Swedish writer and journalist

Marie Hermanson (born 1956) is a Swedish writer and journalist. Many of her novels evoke fairy tales and myths, characterized by her sensually realist style. The Devil's Sanctuary, her first novel to be translated into English, appeared in 2013.

==Biography==
Born in Sävedalen, a suburb of Gothenburg, Hermanson attended the Gothenburg School of Journalism (Journalisthögskolan) before studying sociology and literature at University of Gothenburg. She then worked for various newspapers until 1986 when she published Det finns ett hål i verkligheten (There is a Hole in Reality), evoking fairy tales and myths. Her novel Snövit (1990) provides her own interpretation of Snow White while in Tvillingsystrana (The Twin Sisters, 1993), Värddjuret (The Parasite's Host, 1995) and Musselstranden (The Mussel Shore, 1998), she adds sensuality to the fairly tale genre, drawing on the renewed interest in realism characterizing Nordic literature in the late 20th century.

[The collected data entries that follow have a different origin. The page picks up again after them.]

(** [str(n)] *)
Definition str_int (z : Z) : ustr :=
  if (z <? 0)%Z then 45 :: uint_chars (N.to_uint (Z.abs_N z))
  else uint_chars (N.to_uint (Z.abs_N z)).

Fixpoint lstrip_zeros (ds : list N) : list N :=
  match ds with
  | d :: ds' => if d =? 0 then lstrip_zeros ds' else ds
  | [] => []
  end.

Definition rstrip_zeros (ds : list N) : list N := reverse (lstrip_zeros (reverse ds)).

Definition digit_chars (ds : list N) : ustr := (fun d => 48 + d) <$> ds.
Definition zeros (n : Z) : ustr := replicate (Z.to_nat n) 48.

Definition _es6_number (value : pyfloat) : res ustr :=
  match value with
  | FNonFinite => Err "CanonicalizationError"
  | FFinite neg int_part frac_part exp_part =>
      if forallb (fun d => d =? 0) (int_part ++ frac_part) then Ok (lit "0") else
      let sign := if neg then lit "-" else [] in
      let exp := default 0%Z exp_part in
      let stripped := lstrip_zeros frac_part in
      let '(n, digits) :=
        if bool_decide (int_part = [0]) then
          ((- (Z.of_nat (length frac_part) - Z.of_nat (length stripped)) + exp)%Z, stripped)
        else ((Z.of_nat (length int_part) + exp)%Z, lstrip_zeros (int_part ++ frac_part)) in
      let digits := match rstrip_zeros digits with [] => [0] | ds => ds end in
      let k := Z.of_nat (length digits) in
      if ((k <=? n) && (n <=? 21))%Z then Ok (sign ++ digit_chars digits ++ zeros (n - k))
      else if ((0 <? n) && (n <=? 21))%Z then
        Ok (sign ++ digit_chars (take (Z.to_nat n) digits) ++ lit "." ++
            digit_chars (drop (Z.to_nat n) digits))
      else if ((-6 <? n) && (n <=? 0))%Z then
        Ok (sign ++ lit "0." ++ zeros (- n) ++ digit_chars digits)
      else
        let e := (n - 1)%Z in
        let exp_text := lit "e" ++ (if (0 <=? e)%Z then lit "+" else lit "-") ++ str_int (Z.abs e) in
        if (k =? 1)%Z then Ok (sign ++ digit_chars digits ++ exp_text)
        else Ok (sign ++ digit_chars (take 1 digits) ++ lit "." ++
                 digit_chars (drop 1 digits) ++ exp_text)
  end.

(** ** Encodings *)

Definition surrogate (c : N) : bool := (55296 <=? c) && (c <=? 57343).
Definition code_point (c : N) : bool := (c <? 1114112) && negb (surrogate c).

(** [c.encode("utf-16-be")], as two bytes per code unit. *)
Definition utf16_char (c : N) : list N :=
  if c <? 65536 then [c / 256; c mod 256]
  else
    let c' := c - 65536 in
    let hi := 55296 + c' / 1024 in
    let lo := 56320 + c' mod 1024 in
    [hi / 256; hi mod 256; lo / 256; lo mod 256].

Definition utf16_be (s : ustr) : list N := concat (utf16_char <$> s).

Definition utf8_char (c : N) : list N :=
  if c <? 128 then [c]
  else if c <? 2048 then [192 + c / 64; 128 + c mod 64]
  else if c <? 65536 then [224 + c / 4096; 128 + (c / 64) mod 64; 128 + c mod 64]
  else [240 + c / 262144; 128 + (c / 4096) mod 64; 128 + (c / 64) mod 64; 128 + c mod 64].

(** [s.encode("utf-8")]: a lone surrogate raises. *)
Definition utf8 (s : ustr) : res (list N) :=
  if forallb code_point s then Ok (concat (utf8_char <$> s)) else Err "UnicodeEncodeError".

(** Comparison of byte strings. *)
Fixpoint bytes_leb (a b : list N) : bool :=
  match a, b with
  | [], _ => true
  | _ :: _, [] => false
  | x :: a, y :: b => if x <? y then true else if x =? y then bytes_leb a b else false
  end.

Definition key_leb (a b : ustr * json) : bool := bytes_leb (utf16_be a.1) (utf16_be b.1).

(** ** Serialization *)

(** The entries of every object in the order [_serialize] visits them. *)
Fixpoint sort_keys (v : json) : json :=
  match v with
  | JArr l => JArr (sort_keys <$> l)
  | JObj l => JObj (py_sorted key_leb ((fun e => (e.1, sort_keys e.2)) <$> l))
  | v => v
  end.

(** The text of a value whose entries are in visiting order. The keys of an
    object are encoded (for the sort) before any entry is written. *)
Fixpoint render (v : json) : res ustr :=
  match v with
  | JNull => Ok (lit "null")
  | JBool true => Ok (lit "true")
  | JBool false => Ok (lit "false")
  | JInt z => Ok (str_int z)
  | JFloat f => _es6_number f
  | JStr s => Ok (_escape_string s)
  | JArr l =>
      body ← (fix items (first : bool) (l : list json) : res ustr :=
        match l with
        | [] => Ok [93]
        | x :: xs =>
            a ← render x; b ← items false xs;
            Ok ((if first then [] else [44]) ++ a ++ b)
        end) true l;
      Ok (91 :: body)
  | JObj l =>
      if negb (forallb (fun e : ustr * json => forallb code_point e.1) l)
      then Err "UnicodeEncodeError" else
      body ← (fix entries (first : bool) (l : list (ustr * json)) : res ustr :=
        match l with
        | [] => Ok [125]
        | (k, x) :: xs =>
            a ← render x; b ← entries false xs;
            Ok ((if first then [] else [44]) ++ _escape_string k ++ [58] ++ a ++ b)
        end) true l;
      Ok (123 :: body)
  end.

Definition _serialize (v : json) : res ustr := render (sort_keys v).

Definition canonical_json (v : json) : res (list N) := _serialize v ≫= utf8.

(** The bytes of a result as an ASCII string, the double quote shown as the
    single one. *)
Definition ascii_bytes (r : res (list N)) : string :=
  match r with
  | Ok l => foldr (fun n s => String (ascii_of_N (if n =? 34 then 39 else n)) s) EmptyString l
  | Err e => e
  end.

Example canonical_example :
  ascii_bytes (canonical_json (JObj [
    (lit "b", JArr [JInt (-12); JNull; JBool true]);
    (lit "a", JStr (lit "x/y" ++ [10; 34; 1]));
    ([], JObj []);
    (lit "f", JFloat (FFinite true [1; 2] [5; 0] None));
    (lit "g", JFloat (FFinite false [1] [] (Some 21%Z)));
    (lit "h", JFloat (FFinite false [0] [0; 0; 1; 2] None));
    (lit "i", JFloat (FFinite false [1] [5] (Some (-7)%Z)))]))
  = "{'':{},'a':'x/y\n\'\u0001','b':[-12,null,true],'f':-12.5,'g':1e+21,'h':0.0012,'i':1.5e-7}".
Proof. vm_compute. reflexivity. Qed.

(** * Lemmas *)

#[local] Arguments _escape_string : simpl never.
#[local] Arguments str_int : simpl never.

Lemma json_nested_ind (P : json -> Prop) :
  P JNull -> (forall b, P (JBool b)) -> (forall z, P (JInt z)) -> (forall f, P (JFloat f)) ->
  (forall s, P (JStr s)) -> (forall l, Forall P l -> P (JArr l)) ->
  (forall l, Forall (fun e => P e.2) l -> P (JObj l)) -> forall v, P v.
Proof.
  intros H1 H2 H3 H4 H5 H6 H7. fix IH 1.
  intros [|b|z|f|s|l|l]; [exact H1|exact (H2 b)|exact (H3 z)|exact (H4 f)|exact (H5 s)| |].
  - apply H6. induction l as [|x l IHl]; constructor; [apply IH|exact IHl].
  - apply H7. induction l as [|[k x] l IHl]; constructor; [apply IH|exact IHl].
Qed.

(** ** Digits *)

Lemma uint_chars_digits u : Forall (fun c => 48 <= c <= 57) (uint_chars u).
Proof. induction u; cbn; constructor; (lia || done). Qed.

Lemma uint_chars_inj u u' : uint_chars u = uint_chars u' -> u = u'.
Proof.
  revert u'. induction u; intros [] H; cbn in H; try discriminate; try done;
    injection H as H; f_equal; auto.
Qed.

Lemma uint_chars_nonempty n : uint_chars (N.to_uint n) <> [].
Proof.
  intros H. change [] with (uint_chars Decimal.Nil) in H. apply uint_chars_inj in H.
  pose proof (DecimalN.Unsigned.of_to n) as Hr. rewrite H in Hr. cbn in Hr. subst n. done.
Qed.

Lemma to_uint_inj n m : N.to_uint n = N.to_uint m -> n = m.
Proof. intros H. rewrite <- (DecimalN.Unsigned.of_to n), H. apply DecimalN.Unsigned.of_to. Qed.

(** A continuation that cannot extend a number. *)
Definition no_digit (r : ustr) : Prop :=
  match r with c :: _ => ~ (48 <= c <= 57) | [] => True end.

Lemma digits_prefix_free (a b r1 r2 : ustr) :
  Forall (fun c => 48 <= c <= 57) a -> Forall (fun c => 48 <= c <= 57) b ->
  no_digit r1 -> no_digit r2 -> a ++ r1 = b ++ r2 -> a = b /\ r1 = r2.
Proof.
  revert b. induction a as [|c a IH]; intros [|d b] Ha Hb H1 H2 H; cbn in H.
  - done.
  - subst r1. inversion Hb; subst. by destruct H1.
  - subst r2. inversion Ha; subst. by destruct H2.
  - injection H as -> H. inversion Ha; inversion Hb; subst.
    destruct (IH b) as [-> ->]; done.
Qed.

Lemma str_int_prefix_free z z' r1 r2 :
  no_digit r1 -> no_digit r2 -> str_int z ++ r1 = str_int z' ++ r2 -> z = z' /\ r1 = r2.
Proof.
  intros H1 H2 H. unfold str_int in H.
  pose proof (uint_chars_digits (N.to_uint (Z.abs_N z))) as Hd.
  pose proof (uint_chars_digits (N.to_uint (Z.abs_N z'))) as Hd'.
  pose proof (uint_chars_nonempty (Z.abs_N z)) as Hne.
  pose proof (uint_chars_nonempty (Z.abs_N z')) as Hne'.
  assert (forall (a b : ustr), a <> [] -> Forall (fun c => 48 <= c <= 57) a ->
            45 :: b ++ r2 = a ++ r1 -> False) as Hs1.
  { intros [|c a] b Hnil Ha; [done|]. intros [= <- _]. inversion Ha; lia. }
  assert (forall (a b : ustr), a <> [] -> Forall (fun c => 48 <= c <= 57) a ->
            45 :: b ++ r1 = a ++ r2 -> False) as Hs2.
  { intros [|c a] b Hnil Ha; [done|]. intros [= <- _]. inversion Ha; lia. }
  destruct (z <? 0)%Z eqn:Ez, (z' <? 0)%Z eqn:Ez'; cbn in H.
  - injection H as H. destruct (digits_prefix_free _ _ _ _ Hd Hd' H1 H2 H) as [Hu ->].
    apply uint_chars_inj, to_uint_inj in Hu. split; [lia|done].
  - destruct (Hs2 _ _ Hne' Hd' H).
  - destruct (Hs1 _ _ Hne Hd (eq_sym H)).
  - destruct (digits_prefix_free _ _ _ _ Hd Hd' H1 H2 H) as [Hu ->].
    apply uint_chars_inj, to_uint_inj in Hu. split; [lia|done].
Qed.

Lemma str_int_head z : exists c t, str_int z = c :: t /\ (c = 45 \/ 48 <= c <= 57).
Proof.
  unfold str_int. pose proof (uint_chars_digits (N.to_uint (Z.abs_N z))) as Hd.
  pose proof (uint_chars_nonempty (Z.abs_N z)) as Hne.
  destruct (z <? 0)%Z; [by eauto|].
  destruct (uint_chars _) as [|c t]; [done|]. inversion Hd; subst. eauto.
Qed.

Himmelsdalen (2011), her first novel to be translated into English, appeared as The Devil's Sanctuary in 2013. The thriller tells the story of estranged twin brothers who meet at an Alpine clinic.

==Bibliography==
- Det finns ett hål i verkligheten, 1986
- Snövit, 1990
- Tvillingsystrarna, 1993
- Värddjuret, 1995
- Musselstranden, 1998
- Ett oskrivet blad, 2001
- Hembiträdet, 2004
- Mannen under trappan, 2005
- Svampkungens son, 2007
- Himmelsdalen, 2011, translated as The Devil's Sanctuary, 2013
- Skymningslandet, 2014
- Den stora utställningen, 2018
- Pestön, 2021

== Awards ==
- Partille Bookstore's Writer's Scholarship −1997
- Bokhandelns val – 2005

===Nominations===
August Prize – 1995 (for Värddjuret).